**Provided information:**
Definition ProcessTheseCapsules (FirstRound : bool) : M W EFI_STATUS :=
  DiscoverCapsules FirstRound;;
  Total <- gets mCapsuleTotalNumber;;
  if Total =? 0 then ret EFI_SUCCESS
  else
    all <- AreAllImagesProcessed;;
    if all then ret EFI_SUCCESS
    else DispatchCapsules FirstRound.

(** ** [DoResetSystem] and [ProcessCapsules] *)

Definition DoResetSystem : M W unit :=
  REPORT_STATUS_CODE EFI_PROGRESS_CODE ResettingSystem;;
  ResetSystemWithSubtype EfiResetCold gCapsuleUpdateCompleteResetGuid;;
  CpuDeadLoop.

Definition ProcessCapsules : M W EFI_STATUS :=
  Status <- ProcessTheseCapsules true;;
  NeedReset <- gets mNeedReset;;
  (if NeedReset then DoResetSystem else ret tt);;
  ret Status.

End Module.

(** * Specification vocabulary *)

Section Vocabulary.
Context {W : Type} {PF : Platform W}.

(** [wp m Q st]: from [st], [m] returns normally and [Q] holds of the
    value and the final state. *)
Definition wp {A} (m : M W A) (Q : A -> State W -> Prop) (st : State W) : Prop :=
  match m st with
  | Ok a st' => Q a st'
  | Fault => False
  | NoReturn _ => False
  end.

(** The two arrays have [mCapsuleTotalNumber] entries and no capsule
    pointer is [NULL]. *)
Record wf (st : State W) : Prop := mkWf {
  wf_ptr_length : Z.of_nat (length (mCapsulePtr st)) = mCapsuleTotalNumber st;
  wf_status_length : length (mCapsuleStatusArray st) = length (mCapsulePtr st);
  wf_ptr_nonnull : Forall (fun p => p <> 0) (mCapsulePtr st)
}.

(** What no loop of the dispatcher changes. *)
Record same_capsules (st st' : State W) : Prop := mkSame {
  same_ptr : mCapsulePtr st' = mCapsulePtr st;
  same_total : mCapsuleTotalNumber st' = mCapsuleTotalNumber st;
  same_memory : CapsuleMemory st' = CapsuleMemory st;
  same_hobs : HobList st' = HobList st;
  same_fmp : mFmpProgress st' = mFmpProgress st;
  same_length : length (mCapsuleStatusArray st') = length (mCapsuleStatusArray st)
}.

(** *** The general sweep *)

Definition IsUxCapsule (st : State W) (p : Z) : bool :=
  CompareGuid (CapsuleGuid (CapsuleMemory st p)) gWindowsUxCapsuleGuid.

(** What the second loop of [ProcessTheseCapsules] does with an entry
    whose status is [s] and whose capsule pointer is [p]. *)
Inductive Verdict : Type := VSkip | VAbort | VDefer | VApply.

Definition SweepVerdict (FirstRound : bool) (st : State W) (s : EFI_STATUS) (p : Z) : Verdict :=
  if negb (s =? EFI_NOT_READY) then VSkip
  else if IsUxCapsule st p then VSkip
  else if negb (IsFmpCapsule p) then VAbort
  else if EFI_ERROR (fst (ValidateFmpCapsule p)) then VAbort
  else if FirstRound && negb (snd (ValidateFmpCapsule p) =? 0) then VDefer
  else VApply.

(** The status code reported after a terminal result of the image processor. *)
Definition OutcomeReport (s : EFI_STATUS) : Event :=
  if EFI_ERROR s
  then EvReportStatusCode EFI_ERROR_CODE UpdateFirmwareFailed
  else EvReportStatusCode EFI_PROGRESS_CODE UpdateFirmwareSuccess.

(** The reset demand of one call: raised by a call of the image
    processor made with a [ResetRequired] pointer whose result is not
    [EFI_NOT_READY], when the processor asked for a reset or the capsule
    carries the reboot flag. *)
Definition ResetDemand (st : State W) (e : Event) : bool :=
  match e with
  | EvProcessThisCapsuleImage p true s r =>
      negb (s =? EFI_NOT_READY) && (r || RebootFlag (CapsuleMemory st p))
  | _ => false
  end.

(** The image processor was called for the capsule at [p]. *)
Definition Applied (p : Z) (evs : list Event) : Prop :=
  exists w s r, In (EvProcessThisCapsuleImage p w s r) evs.

(** The effect of one iteration of the second loop. *)
Definition StepEffect (FirstRound : bool) (i : nat) (st st' : State W)
    (evs : list Event) : Prop :=
  exists s p,
    mCapsuleStatusArray st !! i = Some s /\ mCapsulePtr st !! i = Some p /\
    match SweepVerdict FirstRound st s p with
    | VSkip | VDefer =>
        evs = [] /\ mCapsuleStatusArray st' = mCapsuleStatusArray st /\
        mNeedReset st' = mNeedReset st
    | VAbort =>
        evs = [] /\
        mCapsuleStatusArray st' = <[i := EFI_ABORTED]> (mCapsuleStatusArray st) /\
        mNeedReset st' = mNeedReset st
    | VApply =>
        exists s' r,
          ext_ProcessThisCapsuleImage (world st) p true = (s', r) /\
          mCapsuleStatusArray st' = <[i := s']> (mCapsuleStatusArray st) /\
          evs = EvProcessThisCapsuleImage p true s' r ::
                  (if s' =? EFI_NOT_READY then [] else [OutcomeReport s']) /\
          mNeedReset st' =
            (if s' =? EFI_NOT_READY then mNeedReset st
             else mNeedReset st || r || RebootFlag (CapsuleMemory st p))
    end.

(** The calls the second loop can make. *)
Definition SweepEvent (FirstRound : bool) (st : State W) (e : Event) : Prop :=
  match e with
  | EvProcessThisCapsuleImage p w s r =>
      w = true /\ SweepVerdict FirstRound st EFI_NOT_READY p = VApply
  | EvReportStatusCode _ c => c = UpdateFirmwareFailed \/ c = UpdateFirmwareSuccess
  | _ => False
  end.

(** Where entry [j], which had status [s] and pointer [p] when the loop
    started, stands when the loop has passed it. *)
Definition IndexOutcome (FirstRound : bool) (st : State W) (s : EFI_STATUS) (p : Z)
    (final : option EFI_STATUS) (evs : list Event) : Prop :=
  match SweepVerdict FirstRound st s p with
  | VSkip | VDefer => final = Some s
  | VAbort => final = Some EFI_ABORTED
  | VApply => exists s' r, In (EvProcessThisCapsuleImage p true s' r) evs /\ final = Some s'
  end.

(** The effect of the iterations [lo <= Index < hi] of the second loop. *)
Record SweepEffect (FirstRound : bool) (lo hi : nat) (st st' : State W)
    (evs : list Event) : Prop := mkSweepEffect {
  sweep_outside : forall j, (j < lo \/ hi <= j)%nat ->
      mCapsuleStatusArray st' !! j = mCapsuleStatusArray st !! j;
  sweep_reset : mNeedReset st' = mNeedReset st || existsb (ResetDemand st) evs;
  sweep_events : Forall (SweepEvent FirstRound st) evs;
  sweep_inside : forall j s p, (lo <= j < hi)%nat ->
      mCapsuleStatusArray st !! j = Some s -> mCapsulePtr st !! j = Some p ->
      IndexOutcome FirstRound st s p (mCapsuleStatusArray st' !! j) evs
}.

(** *** The Windows UX capsule *)

(** Entry [i], with pointer [p], is the first one in discovery order
    whose GUID is [gWindowsUxCapsuleGuid]. *)
Definition FirstUxCapsule (st : State W) (i : nat) (p : Z) : Prop :=
  mCapsulePtr st !! i = Some p /\ IsUxCapsule st p = true /\
  forall j q, (j < i)%nat -> mCapsulePtr st !! j = Some q -> IsUxCapsule st q = false.

Definition NoUxCapsule (st : State W) : Prop :=
  forall j q, mCapsulePtr st !! j = Some q -> IsUxCapsule st q = false.

(** The effect of the first loop of [ProcessTheseCapsules]. *)
Definition UxEffect (st st' : State W) (evs : list Event) : Prop :=
  (NoUxCapsule st /\ evs = [] /\ mCapsuleStatusArray st' = mCapsuleStatusArray st) \/
  (exists i p s r,
      FirstUxCapsule st i p /\
      ext_ProcessThisCapsuleImage (world st) p false = (s, r) /\
      evs = [EvProcessThisCapsuleImage p false s r] /\
      mCapsuleStatusArray st' = <[i := EFI_SUCCESS]> (mCapsuleStatusArray st)).

(** *** Recorded calls *)

(** The state after the calls [evs] have been made and nothing else
    has changed. *)
Definition replay (evs : list Event) (st : State W) : State W :=
  fold_left (fun s e => record e s) evs st.

(** *** Publishing capsules in the configuration table *)

Definition Flagged (st : State W) (p : Z) : bool := PopulateFlag (CapsuleMemory st p).

Definition GuidOf (st : State W) (p : Z) : EFI_GUID := CapsuleGuid (CapsuleMemory st p).

(** The list without the later repetitions of its elements. *)
Fixpoint FirstOccurrences (l : list EFI_GUID) : list EFI_GUID :=
  match l with
  | [] => []
  | g :: rest => g :: List.filter (fun g' => negb (CompareGuid g g')) (FirstOccurrences rest)
  end.

(** The distinct GUIDs of the flagged capsules, in first-seen order. *)
Definition DistinctIdentities (st : State W) : list EFI_GUID :=
  FirstOccurrences (map (GuidOf st) (List.filter (Flagged st) (mCapsulePtr st))).

(** The flagged capsules with GUID [g], in discovery order. *)
Definition IdentityGroup (st : State W) (g : EFI_GUID) : list Z :=
  List.filter (fun p => Flagged st p && CompareGuid g (GuidOf st p)) (mCapsulePtr st).

Definition GroupTable (st : State W) (g : EFI_GUID) : EFI_CAPSULE_TABLE :=
  mkCapsuleTable (Z.of_nat (length (IdentityGroup st g))) (IdentityGroup st g).

Definition GroupTableSize (st : State W) (g : EFI_GUID) : Z :=
  16 + (Z.of_nat (length (IdentityGroup st g)) - 1) * 8.

(** Publishing one table per identity of [ids], from outside state [w]:
    the table is allocated; if that succeeds it is installed under the
    identity; in both cases publishing goes on with the next identity. *)
Fixpoint PublishEvents (st : State W) (ids : list EFI_GUID) (w : W) : list Event :=
  match ids with
  | [] => []
  | g :: rest =>
      let ok := ext_AllocatePool w RuntimePool (GroupTableSize st g) in
      let e1 := EvAllocatePool RuntimePool (GroupTableSize st g) ok in
      let w1 := env_step e1 w in
      if ok then
        let e2 := EvInstallConfigurationTable g (GroupTable st g)
                    (ext_InstallConfigurationTable w1 g (GroupTable st g)) in
        e1 :: e2 :: PublishEvents st rest (env_step e2 w1)
      else e1 :: PublishEvents st rest w1
  end.

(** The calls of the whole publishing step. *)
Definition PopulateEvents (st : State W) : list Event :=
  let Total := mCapsuleTotalNumber st in
  if Total =? 0 then []
  else
    let ok1 := ext_AllocatePool (world st) ZeroPool (8 * Total) in
    let e1 := EvAllocatePool ZeroPool (8 * Total) ok1 in
    let w1 := env_step e1 (world st) in
    if negb ok1 then [e1]
    else
      let ok2 := ext_AllocatePool w1 ZeroPool (16 * Total) in
      let e2 := EvAllocatePool ZeroPool (16 * Total) ok2 in
      let w2 := env_step e2 w1 in
      if negb ok2 then [e1; e2; EvFreePool]
      else [e1; e2] ++ PublishEvents st (DistinctIdentities st) w2
             ++ [EvFreePool; EvFreePool].

(** The tables the calls [evs] handed to [InstallConfigurationTable],
    in call order, whatever the service answered. *)
Definition Registered (evs : list Event) : list (EFI_GUID * EFI_CAPSULE_TABLE) :=
  flat_map (fun e => match e with
                     | EvInstallConfigurationTable g t _ => [(g, t)]
                     | _ => []
                     end) evs.

(** The entries the calls [evs] added to the configuration table, in
    call order: the tables of the calls of [InstallConfigurationTable]
    that did not fail. *)
Definition Installed (evs : list Event) : list (EFI_GUID * EFI_CAPSULE_TABLE) :=
  flat_map (fun e => match e with
                     | EvInstallConfigurationTable g t s =>
                         if EFI_ERROR s then [] else [(g, t)]
                     | _ => []
                     end) evs.

(** What became of each table among [evs], in call order: [false] for a
    table that could not be allocated, otherwise whether
    [InstallConfigurationTable] accepted it. *)
Definition TableOutcomes (evs : list Event) : list bool :=
  flat_map (fun e => match e with
                     | EvAllocatePool RuntimePool _ false => [false]
                     | EvInstallConfigurationTable _ _ s => [negb (EFI_ERROR s)]
                     | _ => []
                     end) evs.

**Assignment:** The answer must be every line from the records above that contains the word "have", copied in full.

**Answer to this problem:**
(** The two arrays have [mCapsuleTotalNumber] entries and no capsule
(** The state after the calls [evs] have been made and nothing else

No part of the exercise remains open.